The government and related agencies are responsible for reporting the nation’s economic data. Thus, they’re in the driver’s seat to manipulate this data, while dumping so much of it onto consumers that they can’t possibly analyze what’s really going on.
Each day, “critical” economic numbers are released by one or more agencies connected to Washington. And consumers look to Wall Street and the media to make heads or tails of this data.
Of course, Wall Street is always going to paint a rosier picture for its own benefit. Meanwhile, the mainstream media merely serves as a puppet for Wall Street.
The main problem is that by the time this data has been reported it’s already been manipulated.
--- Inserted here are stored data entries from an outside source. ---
(** *** The batch *)

(** X9. Whenever the batch returns, the requests that have gone out are
    exactly one per name, in the order of the names (repeated names
    included), each carrying the name and [fuzzy=true] and nothing else,
    whatever the order in which the answers arrive; a rejected argument
    sends none. *)
Theorem bulkCheckSdn_requests (env : option string) (net : provider)
  (order : list nat) (arg : names_arg) (w w' : world)
  (c : completion BulkCheckResponse.t) :
  bulkCheckSdn env net order arg w = Some (c, w') ->
  calls w' =
    (calls w ++
     map (fun name =>
            {| endpoint := API_BASE_URL env +:+ "/getsdn?";
               query := [("name", name); ("fuzzy", "true")];
               method := "GET";
               headers := [] |})
         (elements_of arg))%list.
Proof.
  intros Hrun. destruct (arg_cases arg) as [He | (names & -> & Hne)].
  - destruct (bulk_invalid env net order arg w He) as (r' & Hr' & _).
    rewrite Hr' in Hrun. injection Hrun as _ <-. rewrite He. cbn.
    by rewrite app_nil_r.
  - destruct (bulk_runs env net names w Hne) as (rs & _ & Hall).
    destruct (Hall order) as [Hs _].
    by destruct (Hs _ _ Hrun) as (r & _ & _ & ->).
Qed.

Lemma bulkCheckSdn_requests_witness :
  exists c w',
    bulkCheckSdn None mixed_provider [2; 0; 1] (ArgNames ["Jane Doe"; "Jane Doe"; ""])
      empty_world = Some (c, w') /\
    calls w' =
      (calls empty_world ++
       map (fun name =>
              {| endpoint := API_BASE_URL None +:+ "/getsdn?";
                 query := [("name", name); ("fuzzy", "true")];
                 method := "GET";
                 headers := [] |})
           (elements_of (ArgNames ["Jane Doe"; "Jane Doe"; ""])))%list.
Proof.
  eexists _, _. split; [reflexivity |].
  eapply (bulkCheckSdn_requests None mixed_provider [2; 0; 1]
            (ArgNames ["Jane Doe"; "Jane Doe"; ""]) empty_world).
  reflexivity.
Defined.
(** ** Edits keep the creation fields *)

(** C5, as the code has it.  A write addressed at the slug of a stored
    document that parses succeeds and writes the canonical file; in the
    metadata it writes, [created_at] and [created_by] are the stored ones
    when the stored document has them, [last_edited_at] is the current
    time and [last_edited_by] the current author; [tags], [icon_url] and
    [cover_url] that are omitted keep their stored values; an omitted
    [access_level] keeps its stored value, or becomes [d1] when there is
    none; an omitted [description] keeps its stored value when that value
    is not empty, and is otherwise the first 300 characters of the
    trimmed new body. *)
Theorem save_doc_edit_frame `{Lib} (fs : node) (now : datetime)
    (title body : option string) (author email slug : string)
    (icon description : option string) (tags : option tags_arg)
    (category cover access : option string) (raw : string) (old : Post) :
  initialised fs →
  Fs.plain_name slug →
  stored_as fs slug raw →
  frontmatter_loads raw = Some old →
  ∃ fs' post,
    save_doc now title body author email (Some slug) icon description tags
      category cover access fs = Ret slug fs'
    ∧ Fs.stat fs' (_doc_md_path_new slug)
      = Some (File (frontmatter_dumps post))
    ∧ content post = default "" body
    ∧ (∀ v, metadata old !! "created_at" = Some v →
            metadata post !! "created_at" = Some v)
    ∧ (∀ v, metadata old !! "created_by" = Some v →
            metadata post !! "created_by" = Some v)
    ∧ metadata post !! "last_edited_at" = Some (VStr (Fmt.edit_stamp now))
    ∧ metadata post !! "last_edited_by" = Some (VStr author)
    ∧ (tags = None → metadata post !! "tags" = metadata old !! "tags")
    ∧ (icon = None →
       metadata post !! "icon_url" = metadata old !! "icon_url")
    ∧ (cover = None →
       metadata post !! "cover_url" = metadata old !! "cover_url")
    ∧ (access = None →
       metadata post !! "access_level"
       = Some (default (VStr "d1") (metadata old !! "access_level")))
    ∧ (description = None →
       metadata post !! "description"
       = if Fmt.truthy (metadata old !! "description")
         then metadata old !! "description"
         else Some (VStr (Py.take 300 (Py.strip (default "" body))))).
Proof.
  intros Hinit Hplain Hstored Hload.
  destruct (initialised_tree fs Hinit) as (root & d & t & -> & Hinit').
  assert (Hslug : resolved_slug title (Some slug) = slug).
  { unfold resolved_slug. cbn [default from_option id].
    destruct slug; [by destruct Hplain|done]. }
  assert (Hnofile : ∀ data, d !! slug ≠ Some (File data)).
  { intros data Hd. destruct Hstored as [Hnew|(_ & _ & Hno)].
    - rewrite stat_doc_md_new, lookup_doc_md, Hd in Hnew by done. done.
    - apply (Hno data). by rewrite stat_doc_dir, lookup_docs_entry. }
  assert (Hstart : starting_post (tree root d t) slug = Some old).
  { unfold starting_post. destruct Hstored as [Hnew|(Hleg & Hnonew & _)].
    - by rewrite Hnew.
    - rewrite Hnonew, stat_doc_md_legacy, lookup_docs_entry.
      rewrite entries_docs_tree in Hleg. by rewrite Hleg. }
  pose proof (save_doc_run root d t now title body author email (Some slug)
                icon description tags category cover access old) as Hrun.
  cbv zeta in Hrun. rewrite Hslug in Hrun.
  specialize (Hrun Hinit' Hplain Hnofile Hstart).
  eexists. eexists. split; [exact Hrun|].
  split.
  { rewrite stat_doc_md_new, lookup_doc_md by done.
    by rewrite lookup_insert_eq, lookup_insert_eq. }
  split; [apply updated_content|].
  split; [apply updated_created_at|].
  split; [apply updated_created_by|].
  split; [apply updated_last_edited|].
  split; [apply updated_last_edited|].
  split; [intros ->; by rewrite updated_tags|].
  split; [intros ->; by rewrite updated_icon_url|].
  split; [intros ->; by rewrite updated_cover_url|].
  split; [intros ->; by rewrite updated_access_level|].
  intros ->. by rewrite updated_description.
Qed.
And when Wall Street gets a hold of it they make matters worse, tugging and pulling on the meaning of the numbers as a way to create market volatility. And this generates a lot of trading commissions.
The media does its part as well, interviewing analysts, fund managers and pundits to analyze the data. Analysts gain more banking business for companies they tout, while the firm’s market makers and hedge funds take the short side as the dumb money rushes in.
Fund managers pump up their number one holdings through praises of “great buying opportunities.” Yet the SEC never investigates whether these funds dump the stock shortly thereafter. And corporations continue to advertise on radio and television networks that maintain a policy of remaining bullish indefinitely. Together, they all feast upon the money created from this propaganda bonanza.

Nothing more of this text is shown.